Minor and the team of researchers demonstrated for the first time how dexamethasone binds with serum albumin for transport. Their new research indicates that other drugs and the hormone testosterone may compete with dexamethasone for the limited sites on serum albumin, resulting in drug displacement. In drug displacement, a drug administered at a high concentration can displace another drug, like dexamethasone, at the binding site, limiting its potential effectiveness. The scientists found that the testosterone molecule binds to albumin in the same way that dexamethasone does, further suggesting a competition between the two.
Those with diabetes have been found to have more severe symptoms of and complications with COVID-19. Diabetic patients often have high blood sugar levels which may modify serum albumin, affecting the binding site of dexamethasone.
In analyzing data from 373 patients at a hospital in Wuhan, China, the researchers also discovered that patients with high blood sugar levels as well as patients with lower than normal levels of albumin made up the majority of those who died from COVID-19.
“Apparently if you have a higher level of albumin, you can survive,” Minor said. “The level of albumin in the case of women is higher than the case of men, and this explains why women have a higher chance to survive.”
Further research is still needed to understand how best to treat COVID-19 patients affected by diabetes and high risk factors, like low levels of albumin.
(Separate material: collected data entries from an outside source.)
(* ===== verification/_CoqProject ===== *)
-Q . S2P
Prelude.v
PyFloat.v
Rounding.v
PyVal.v
PyTime.v
Store.v
Lanes.v
GpuPool.v
Tasks.v
Rounds.v
Bus.v
PhaseChain.v
PhaseMachine.v
PhaseClock.v
PhaseState.v
Protocol.v
Specialists.v
PolicyGate.v
PolicyRules.v
OperatorName.v
KernelQueue.v
KernelRules.v
PhaseFacts.v
PhaseDrive.v
ConfigRounds.v
Admission.v
Reconcile.v
Runner.v
Dispatcher.v
DispatchRules.v
Dicts.v
TestRequests.v
WorkQueue.v
Roster.v
ForkContracts.v
ForkDesk.v
RepoContract.v
GitRepo.v
RuleGate.v
Claims.v
Segments.v
CardLeases.v
LeaseLedger.v
Recipes.v
RepoMerge.v
SessionBudget.v
GradedMetrics.v
InferenceXRule.v
AgentXRule.v
Judging.v
KeepDecision.v
ServerArgs.v
Launches.v
KeptLaunch.v
Lemma raise_if_ok b e : raise_if b e = Ok () ↔ b = false.
Proof. by destruct b. Qed.
Lemma raise_if_bind {A} b e (f : unit → res A) a : (raise_if b e ≫= f) = Ok a ↔ b = false ∧ f () = Ok a.
Proof. destruct b; simpl; naive_solver. Qed.
Lemma raise_if_false {A} b e (f : unit → res A) : b = false → (raise_if b e ≫= f) = f ().
Proof. by intros ->. Qed.

Lemma seq_ok {A} (m : res unit) (f : unit → res A) a : (m ≫= f) = Ok a ↔ m = Ok () ∧ f () = Ok a.
Proof. destruct m as [[]|e]; simpl; naive_solver. Qed.

(** [for x in xs: f(x)], where only the exceptions of [f] matter, and [[f(x) for x in xs]]. *)
Section for_each.
Context {A B : Type} (f : A → res unit) (g : A → res B).

Fixpoint for_each (l : list A) : res unit :=
  match l with
  | [] => Ok ()
  | x :: l' => _ ← f x; for_each l'
  end.

Fixpoint map_res (l : list A) : res (list B) :=
  match l with
  | [] => Ok []
  | x :: l' => y ← g x; ys ← map_res l'; Ok (y :: ys)
  end.
End for_each.

Lemma for_each_ok {A} (f : A → res unit) l : for_each f l = Ok () ↔ ∀ x, x ∈ l → f x = Ok ().
Proof.
  induction l as [|x l IH]; simpl; [split; [intros _ x []%not_elem_of_nil|done]|].
  destruct (f x) as [[]|e] eqn:E; simpl.
  - rewrite IH. setoid_rewrite elem_of_cons. naive_solver.
  - split; [done|]. intros H. rewrite (H x) in E by left. done.
Qed.

Lemma map_res_ok {A B} (f : A → res B) l ys : map_res f l = Ok ys ↔ Forall2 (λ x y, f x = Ok y) l ys.
Proof.
  revert ys. induction l as [|x l IH]; intros ys; simpl.
  - split; [intros [= <-]; constructor|]. by inversion 1.
  - split.
    + intros H. apply res_bind_ok in H as (y & Hy & H). apply res_bind_ok in H as (ys' & Hys & H).
      injection H as <-. constructor; [done|]. by apply IH.
    + inversion 1 as [|? y ? ys' Hy Hys]; subst. rewrite Hy. simpl. apply IH in Hys. by rewrite Hys.
Qed.

(** What a call may raise: every exception it ends in satisfies [P]. *)
Definition raises_only {A} (P : exn → Prop) (r : res A) : Prop := ∀ e, r = Raise e → P e.

Section raises.
Context {A B : Type} (P : exn → Prop).

Lemma raises_ok (a : A) : raises_only P (Ok a).
Proof. by intros e [=]. Qed.
Lemma raises_raise (e : exn) : P e → raises_only (A := A) P (Raise e).
Proof. by intros H e' [= <-]. Qed.
Lemma raises_if b e : (b = true → P e) → raises_only P (raise_if b e).
Proof. intros H e'. destruct b; simpl; intros [= <-]; auto. Qed.
Lemma raises_bind (m : res A) (f : A → res B) :
  raises_only P m → (∀ a, m = Ok a → raises_only P (f a)) → raises_only P (m ≫= f).
Proof. intros Hm Hf e. destruct m as [a|e']; simpl; [by apply Hf|]. intros [= <-]. by apply Hm. Qed.
End raises.

Lemma raises_for_each {A} P (f : A → res unit) l :
  (∀ x, x ∈ l → raises_only P (f x)) → raises_only P (for_each f l).
Proof.
  induction l as [|x l IH]; intros H; simpl; [apply raises_ok|].
  apply raises_bind; [apply H; left|]. intros _ _. apply IH. intros y Hy. apply H. by right.
Qed.

Create HintDb py_raises discriminated.
#[export] Hint Constants Opaque : py_raises.
#[export] Hint Resolve raises_ok raises_raise raises_if raises_bind raises_for_each : py_raises.

Definition is_ok {A} (r : res A) : bool := match r with Ok _ => true | Raise _ => false end.

(** ** Effects on the session database

    [Tx] is the body of one [async with db.transaction()] block: an exception loses every write
    it made.  [Io] is the code around such blocks: an exception propagates, but the blocks that
    committed before it stay committed. *)

Definition Tx (S A : Type) : Type := S → res (A * S).
Definition Io (S A : Type) : Type := S → res A * S.

#[global] Instance tx_ret {S} : MRet (Tx S) := λ A a s, Ok (a, s).
#[global] Instance tx_bind {S} : MBind (Tx S) := λ A B f m s,
  match m s with Ok (a, s') => f a s' | Raise e => Raise e end.
#[global] Instance io_ret {S} : MRet (Io S) := λ A a s, (Ok a, s).
#[global] Instance io_bind {S} : MBind (Io S) := λ A B f m s,
  match m s with (Ok a, s') => f a s' | (Raise e, s') => (Raise e, s') end.

Definition tx_raise {S A} (e : exn) : Tx S A := λ _, Raise e.
Definition tx_get {S} : Tx S S := λ s, Ok (s, s).
Definition tx_gets {S A} (f : S → A) : Tx S A := λ s, Ok (f s, s).
Definition tx_modify {S} (f : S → S) : Tx S unit := λ s, Ok ((), f s).
Definition tx_lift {S A} (r : res A) : Tx S A := λ s,
  match r with Ok a => Ok (a, s) | Raise e => Raise e end.

Definition io_raise {S A} (e : exn) : Io S A := λ s, (Raise e, s).
Definition io_gets {S A} (f : S → A) : Io S A := λ s, (Ok (f s), s).
Definition io_lift {S A} (r : res A) : Io S A := λ s, (r, s).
The researchers propose that clinical studies investigate alternative ways of administering dexamethasone to these patients.
“[Studies] could try to administer small doses of dexamethasone over a longer period of time,” Brzezinski said. “This way if you’re not transporting that much dexamethasone, then [there] won’t be that much free dexamethasone in the body, so it won’t have negative effects.”
Increasing the dosage of dexamethasone for diabetic and at-risk patients may seem like an easy solution to override competing drugs, but too much dexamethasone over a long period of time can be harmful to the body.
“The other idea is that you can administer dexamethasone not through injection … but through inhalers,” Brzezinski said. “And this way you don’t have albumin, you have a different way of transport and you’re avoiding the problem altogether.”